How to influence the placement of predicates in dgraph?

From Dgraph Database Semantics , I read that dgraph places predicates across Alpha . I am trying to see if I can store Kubernetes YAMLs from a cluster in dgraph and run queries over them. I would like YAMLs from a single Kubernetes cluster to reside in one Alpha group and YAMLs from different Kubernetes clusters can live in different Alpha. Emperically I know that total size of all YAMLs in a single cluster is few MBytes. I intent to search within a single cluster more often than across clusters. So, keeping all YAMLs of a cluster in a single Alpha group will reduce # of rpcs when querying. You can see the types of YAML/JSON objects I am trying to store here: GitHub - appscodelabs/tasty-kube: Kubernetes test scripts

I am new to dgraph. Am I understanding this correctly? Is there a way to achieve this?

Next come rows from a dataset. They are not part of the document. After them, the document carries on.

(** A status change of [id], from a status that is not terminal. *)
Definition edits (id : string) (fn : TxIntent -> result goerr TxIntent) : Prop :=
  forall t t', fn t = Ok t' -> ti_ID t' = ti_ID t /\ IsTerminal (ti_Status t) = false /\
    (IsTerminal (ti_Status t') = true -> ti_Attempts t' = ti_Attempts t).
Lemma owned_edits id nop m : owned id nop -> exists fn, mstep m nop = (transition id fn m).2 /\ edits id fn.
Proof.
  destruct nop as [now op]. intros [_ Ho]. simpl in Ho.
  destruct Ho; (eexists; split; [reflexivity|]); intros t t' Ht; cbv beta in Ht;
    match type of Ht with (if ?c then _ else _) = _ => destruct c eqn:Hg; [done|injection Ht as <-] end; simpl.
  - split; [done|]. split; [|done]. destruct (ti_Status t); try done; by vm_compute in Hg.
  - by split.
  - by split.
  - split; [done|]. split; [done|]. congruence.
Qed.

Lemma owned_other id j nop m : wf_manager m -> owned id nop -> j <> id \/ read j m = None -> read j (mstep m nop) = read j m.
Proof.
  intros Hwf Ho Hj. destruct (owned_edits id nop m Ho) as (fn & -> & He). destruct (read id m) as [t|] eqn:Hr.
  - assert (j <> id) by (destruct Hj as [|Hj]; congruence).
    rewrite (transition_read id fn m t j Hr (wf_id _ _ (Hwf _ _ Hr))); [by rewrite bool_decide_false|].
    intros t' Ht. rewrite (proj1 (He _ _ Ht)). apply (Hwf _ _ Hr).
  - unfold transition. by rewrite Hr.
Qed.
Lemma owned_resubmits id j nop : owned id nop -> resubmits j nop = false.
Proof. destruct nop as [now op]. intros [_ Ho]. simpl in Ho. by destruct Ho. Qed.

(** The same end, but for the wording of its reason: a waiter is handed the
    error with its cause, the store has lost it. *)
Definition same_end (o o' : PayoutOutcome) : Prop :=
  oc_State o = oc_State o' /\ oc_TxHash o = oc_TxHash o' /\ oc_Nonce o = oc_Nonce o'.
Lemma outcome_same t u : ti_Status t = ti_Status u -> ti_Attempts t = ti_Attempts u -> same_end (outcome t) (outcome u).
Proof.
  intros Hs Ha. unfold outcome, CurrentAttempt. rewrite Hs, Ha. destruct (List.find _ _); by destruct (ti_Status u).
Qed.

(** A channel that was filled holds the end of its intent. *)
Definition told (id : string) t m : Prop := Some t ∈ default [] (mg_waiters m !! id).
Definition truthful m : Prop :=
  forall id t, told id t m -> exists u, read id m = Some u /\ IsTerminal (ti_Status u) = true /\ same_end (outcome t) (outcome u).

Lemma told_notify j id t x m : ti_ID t = id -> told j x (notifyWaiters t m) -> told j x m \/ (j = id /\ x = t).
Proof.
  intros Hid. unfold told, notifyWaiters. simpl. rewrite Hid. destruct (decide (j = id)) as [->|Hj].
  - rewrite lookup_alter_eq. destruct (mg_waiters m !! id) as [ws|]; simpl; [|by left].
    intros (c & Hc & Hin)%list_elem_of_fmap. destruct c as [y|]; [left; congruence|right; split; congruence].
  - rewrite lookup_alter_ne by done. by left.
Qed.

Lemma owned_truthful id nop m : wf_manager m -> owned id nop -> truthful m -> truthful (mstep m nop).
Proof.
  intros Hwf Ho Ht. destruct (owned_edits id nop m Ho) as (fn & -> & He). unfold transition.
  destruct (read id m) as [t|] eqn:Hr; [|done]. destruct (fn t) as [t'|e] eqn:Hf; [|done].
  destruct (He _ _ Hf) as (Hid & Hn & Ha). rewrite (wf_id _ _ (Hwf _ _ Hr)) in Hid.
  assert (Hnone : forall x, ~ told id x m).
  { intros x Hx. destruct (Ht _ _ Hx) as (u & Hu & Hterm & _). rewrite Hr in Hu. injection Hu as <-. congruence. }
  intros j x. cbn [snd]. destruct (IsTerminal (ti_Status t')) eqn:Hterm.
  - intros Hx. apply (told_notify j id t' x _ Hid) in Hx as [Hx|[-> ->]].
    + assert (j <> id) as Hj by (intros ->; by apply (Hnone x)). destruct (Ht j x Hx) as (u & Hu & Hu').
      exists u. split; [|done]. change (read j (write t' m) = Some u). rewrite read_write, bool_decide_false by congruence. done.
    + exists (stored t'). split; [change (read id (write t' m) = Some (stored t')); by rewrite read_write, bool_decide_true|].
      split; [done|]. apply outcome_same; [done|]. simpl. rewrite <- list_fmap_compose, (Ha eq_refl).
      symmetry. apply stored_attempts_id. by eapply read_stored.
  - intros Hx. assert (j <> id) as Hj by (intros ->; by apply (Hnone x)). destruct (Ht j x Hx) as (u & Hu & Hu').
    exists u. split; [|done]. rewrite read_write, bool_decide_false by congruence. done.
Qed.

Lemma owned_run id ops m : wf_manager m -> truthful m -> Forall (owned id) ops ->
  let m' := mrun m ops in
  wf_manager m' /\ truthful m' /\ (forall j, j <> id \/ read j m = None -> read j m' = read j m) /\
  (forall j t, read j m = Some t -> exists t', read j m' = Some t' /\ evolves false t t').
Proof.
  intros Hwf Ht Ho. cbv zeta. revert m Hwf Ht. induction Ho as [|nop ops Hn Ho IH]; intros m Hwf Ht; simpl.
  { split_and!; try done. intros j t Hr. exists t. split; [done|apply evolves_refl]. }
  pose proof (mstep_advances nop m Hwf (proj1 Hn)) as [Hwf' Hadv].
  destruct (IH (mstep m nop) Hwf' (owned_truthful id nop m Hwf Hn Ht)) as (Hw & Htr & Hother & Hev). split_and!; [done|done| |].
  - intros j Hj. pose proof (owned_other id j nop m Hwf Hn Hj) as E. rewrite Hother; [done|]. rewrite E. by destruct Hj; [left|right].
  - intros j t Hr. destruct (Hadv j t Hr) as (t1 & Hr1 & He1). rewrite (owned_resubmits id j nop Hn) in He1.
    destruct (Hev j t1 Hr1) as (t2 & Hr2 & He2). exists t2. split; [done|]. by apply (evolves_trans false false t t1).
Qed.
End calls.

Yes, this is possible, but not exactly as you may think and there is some miss conception about how Dgraph works. The predicates are balanced between groups. Based on disk usage. For now, there’s no way to force where a specific set of predicates will be. But you can increase the time of balancing to infinity. That way you’d bypass the balancing. And then you can use /moveTablet?tablet=name&group=2. That’s a way to force it.

read this Add a Bulk Move Tablet and/or A deterministic scheme for Tablets (Also Geo-Sharding Support) if you wanna know more about it.

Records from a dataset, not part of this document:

(** C35: A round with nothing to confirm, requeue or send fails: the claim of nothing is answered with a lease, and giving back a
    lease nobody holds is an error.  So [reconcile-once] fails, and [reconcile-loop] ends with an error in its first round,
    whatever the configuration, the node and the network do, once every payout of the controller is paid or not exported yet. *)
Theorem idle_round_stops_loop (cfg : Executor) (ch : Chain) (net : Net) (x : Site M)
    (iterations : nat) (roundID member : string) (limit : Z) :
  (forall id i, pd_intents (x_db x) !! id = Some i -> pi_Status i ∈ ["pending"; "paid"]) ->
  (exists err, (run_command cfg ch net (RReconcile false roundID member limit) x).1 = Err err) /\
  (exists err, (run_command cfg ch net (RLoop (S iterations) false roundID member limit) x).1 = Err err) /\
  x_db (run_command cfg ch net (RLoop (S iterations) false roundID member limit) x).2 = x_db x.
Proof.
  intros Hidle. assert (forall (m : st (Site M) string unit), pres (serves (x_db x)) m (fun _ => False) ->
    (exists err, (m x).1 = Err err) /\ x_db (m x).2 = x_db x) as Herr.
  { intros m Hm. destruct (Hm x) as [Hx HF]; [done|]. split; [|done]. destruct (m x).1 as [u|err]; [by destruct (HF u)|by eexists]. }
  split; [by apply Herr, idle_reconcile|]. apply Herr. apply idle_with_engine. cbn [reconcile_rounds].
  apply (pres_bind _ _ _ (fun _ => False)); [by apply idle_reconcile|done].
Qed.
(** C36: An executor configured for a pool pays nothing: the controller's answers leave out the pool, the batch and the revision of
    an intent, and the executor refuses an answer that lists any intent without them.  However such executors run on a fresh
    store, and whatever the controller holds, no transaction intent is made, nothing is sent, and no status is reported but
    what an operator's own mark commands report. *)
Theorem regional_payouts_never_sent (db : PoolDB M) (repo : option (M IntentRecord)) (evs : list (site_event M)) :
  Forall (fun ev => match ev with ECommand cfg _ _ _ => ex_PoolID cfg <> "" | EController _ => True end) evs ->
  let x := site_run (mkSite db empty_store repo 0 []) evs in
  (forall id, read id (en_mgr (x_engine x)) = None) /\ en_log (x_engine x) = [] /\
  (forall r, r ∈ x_reported x -> exists ids status hash, r = Marked ids status hash) /\
  forall cfg intents, ex_PoolID cfg <> "" -> intents <> [] -> exists err, (answered cfg intents x).1 = Err err.
Proof.
  intros Hevs x. assert (barren x) as (Hn & _ & Hl & Hr).
  { subst x. assert (barren (mkSite db (empty_store (M := M)) repo 0 [])) as Hb.
    { split_and!; try done. intros id. apply lookup_empty. }
    revert Hb. generalize (mkSite db (empty_store (M := M)) repo 0 []). induction Hevs as [|ev evs Hev Hevs IH]; intros x0 Hb; [done|].
    simpl. apply IH. destruct ev as [cfg ch net c|f]; [|done]. by apply (barren_command cfg ch net Hev c x0). }
  split_and!; [|done| |intros cfg intents Hp Hi; by apply answered_regional].
  - intros id. unfold read. by rewrite Hn.
  - intros r Hin. rewrite Forall_forall in Hr. specialize (Hr r Hin). destruct r as [|ids status hash]; [done|]. by exists ids, status, hash.
Qed.
End outcomes.

(** ** A site *)
#[export] Instance demo_eth : EthText := {| HexToAddress s := s; HexToHash s := s |}.
#[export] Instance demo_payout_wire : PoolWire := {| IsHexAddress a := len a =? 42; https_origin u := hasPrefix u "https://" |}.
Definition demo_member : string := "0xmmmmmmmmmmmmmmmmmmmmmmmmmmmmmmmmmmmmmmmm".
Definition demo_payout (status hash ref : string) : PayoutIntent :=
  mkPayoutIntent 0 "" "" "p" (Some 5) "w" "w" demo_member demo_member 1 "native_eth" "20" status (Some 5) None "" "" None
    None None None 0 None ref hash "".
Definition demo_executor (pool : string) : Executor := mkExecutor pool "" 25 "exec" 300 1 1 0 0 0 true 3 3600.
(** A node on which a transaction is final as soon as it is sent, with the given receipt. *)
Definition demo_chain (reverted : bool) : Chain :=
  mkChain "wallet" 1 (fun tx => Ok "h")
    (mkWorld (fun n => 100 + Z.of_nat n) (fun _ => Ok 7) (fun _ => Ok (100, 10)) (fun _ _ => Ok tt)
       (fun _ _ => AnswerReceipt (Some (mkReceipt false (if reverted then 0 else 1) true))))
    (fun _ _ _ => Ok 21000) (fun _ _ => TxNotFound) (fun _ _ => ReceiptNone) (fun _ => Ok None) (fun _ => Ok 1000).
Definition demo_id : string := intentID "p".
Definition demo_net : Net :=
  mkNet (fun n => Z.of_nat n) (fun _ => Delivered) (fun _ => []) (fun _ => [[demo_id]]) (fun _ => []) (fun _ => [demo_id; demo_id]).
Lemma demo_chain_clocked reverted n : w_now (ch_world (demo_chain reverted)) n <> 0.
Proof. simpl. lia. Qed.
Definition demo_site (i : PayoutIntent) : Site (gmap string) :=
  mkSite (put_intent i empty_db) empty_store None 0 [].
Definition demo_confirm (reverted : bool) : site_event (gmap string) :=
  ECommand (demo_executor "") (demo_chain reverted) demo_net (RConfirm "" "" "" 0).
Definition demo_send : site_event (gmap string) :=
  ECommand (demo_executor "") (demo_chain false) demo_net (RSend false "" "" "" 0).

Definition demo_lives : list (Executor * Chain * list call) :=
  [(demo_executor "", demo_chain false, [CDispatch [[demo_id]] "p" demo_member (Some 20); CTurn demo_id])].
Lemma payout_sent_once_witness :
  length (en_log (lives (M := gmap string) empty_store demo_lives)) = 1%nat /\
  forall x y, x ∈ en_log (lives (M := gmap string) empty_store demo_lives) ->
    y ∈ en_log (lives (M := gmap string) empty_store demo_lives) -> sd_ID x = sd_ID y -> tx_To (sd_Tx x) = tx_To (sd_Tx y).
Proof.
  split; [by vm_compute|]. intros x y Hx Hy Hid. apply (payout_sent_once demo_lives); [|done..].
  repeat constructor. apply demo_chain_clocked.
Defined.
Definition demo_submitted_site : Site (gmap string) := demo_site (demo_payout "submitted" "h" "nonce-7").
Lemma demo_clocks (evs : list (site_event (gmap string))) :
  Forall (fun ev => match ev with ECommand _ ch _ _ => exists r, ch = demo_chain r | EController _ => True end) evs ->
  Forall (fun ev => match ev with ECommand _ ch _ _ => forall n, w_now (ch_world ch) n <> 0 | EController _ => True end) evs.
Proof.
  intros Hevs. eapply Forall_impl; [exact Hevs|]. intros [cfg ch net c|f]; [|done]. intros [r ->]. apply demo_chain_clocked.
Qed.
Definition demo_hash : string := "0x6800000000000000000000000000000000000000000000000000000000000000".
Lemma demo_reported : x_reported (site_run demo_submitted_site [demo_confirm false]) = [Automatic (demo_payout "submitted" "h" "nonce-7") "paid" demo_hash].
Proof. by vm_compute. Qed.
Lemma paid_report_is_confirmed_witness :
  exists t, read demo_id (en_mgr (x_engine (site_run demo_submitted_site [demo_confirm false]))) = Some t /\ ti_Status t = StatusConfirmed.
Proof.
  destruct (paid_report_is_confirmed (put_intent (demo_payout "submitted" "h" "nonce-7") empty_db) None [demo_confirm false])
    with (demo_payout "submitted" "h" "nonce-7") demo_hash as (t & Ht & Hs & _).
  - apply demo_clocks. repeat constructor. by eexists.
  - change (Automatic (demo_payout "submitted" "h" "nonce-7") "paid" demo_hash ∈ x_reported (site_run demo_submitted_site [demo_confirm false])).
    rewrite demo_reported. left.
  - exists t. split; [exact Ht|exact Hs].
Defined.
Definition demo_failed_site : Site (gmap string) := site_run demo_submitted_site [demo_confirm true].
Definition demo_requeue : site_event (gmap string) := EController (fun db => (requeue ["p"] 9 db).2).
Lemma requeued_payout_never_sent_witness :
  (exists i, GetPayoutIntent "p" (x_db (site_run demo_failed_site [demo_requeue])) = Ok i /\ pi_Status i = "exported") /\
  exists t, read demo_id (en_mgr (x_engine demo_failed_site)) = Some t /\
    read demo_id (en_mgr (x_engine (site_run demo_failed_site [demo_requeue; demo_send]))) = Some t.
Proof.
  split; [eexists; by vm_compute|].
  destruct (read demo_id (en_mgr (x_engine demo_failed_site))) as [t|] eqn:Hr; [|by vm_compute in Hr]. exists t. split; [done|].
  apply (requeued_payout_never_sent (put_intent (demo_payout "submitted" "h" "nonce-7") empty_db) None [demo_confirm true] [demo_requeue; demo_send] "p" t).
  - apply demo_clocks. repeat constructor; by eexists.
  - exact Hr.
  - assert (ti_Status <$> read demo_id (en_mgr (x_engine demo_failed_site)) = Some StatusFailed) as Hs by by vm_compute.
    rewrite Hr in Hs. by injection Hs.
Defined.
Lemma idle_round_stops_loop_witness :
  exists err, (run_command (demo_executor "") (demo_chain false) demo_net (RLoop 1 false "" "" 0)
    (mkSite (M := gmap string) empty_db empty_store None 0 [])).1 = Err err.
Proof.
  apply (idle_round_stops_loop (demo_executor "") (demo_chain false) demo_net (mkSite empty_db empty_store None 0 []) 0).
  intros id i. simpl. by rewrite lookup_empty.
Defined.
Lemma regional_payouts_never_sent_witness :
  en_log (x_engine (site_run (demo_site (demo_payout "exported" "" ""))
    [ECommand (demo_executor "region") (demo_chain false) demo_net (RSend false "" "" "" 0)])) = [].
Proof.
  apply (regional_payouts_never_sent (put_intent (demo_payout "exported" "" "") empty_db) None
    [ECommand (demo_executor "region") (demo_chain false) demo_net (RSend false "" "" "" 0)]).
  by repeat constructor.
Defined.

But the main problem relies on the predicate context. All YAMLs will use the same predicate, and as Dgraph is based on predicates and not values, it won’t work for you. Unless you have a predicate for each YAML you have. That means if you have thousands of YAMLs, you gonna have thousands of predicates on your schema. And you would have a Type and query for each predicate. This would be hard work to maintain.

Anyway, why this is important for you? to keep a set of predicates in specific groups.

BTW, this isn’t really possible. Groups will be any Alpha (If you have replicas a group will be a set of Alphas). You can’t control this (where the data goes in Alphas level). The logic of constraining nodes (YAMLs) to Alphas is not possible. There’s no way to Dgraph infer a specific node (checking its values) and throw the data to a specific alpha. It could work for Groups (in a different way), not Alphas.

Let’s say that group 3 holds the tablets for that data you are inserting. Dgraph will send it to that Alphas that compound that group (that may be several alphas or a single one). That way works. If you use the infinity balancing bypass and move the tablets to the group you wish. Again, but not in value level, just predicates.

Cheers.

2 Likes

I understand. It might be worth supporting a feature like “SubGraph” where users can define their preference for predicate placement. My YAML/JSON object can be quite deep (N=10) and it seems to me that in the pathological case this might result in 10 rpc calls when the actual data volume in pretty small. This is not an issue per se. I was just wondering.

1 Like

If all predicates you want are in the same group, Dgraph won’t do any unnecessary extra calls and it will stick to the first Alpha that received your request. It could do extra network calls in the case you have several groups(let’s say 10 groups) with even balancing shards.

I think N=10 is pretty small for Dgraph tho. You shouldn’t be worried about calls. I would start to be worried to fine-tune Dgraph with N=1k per request.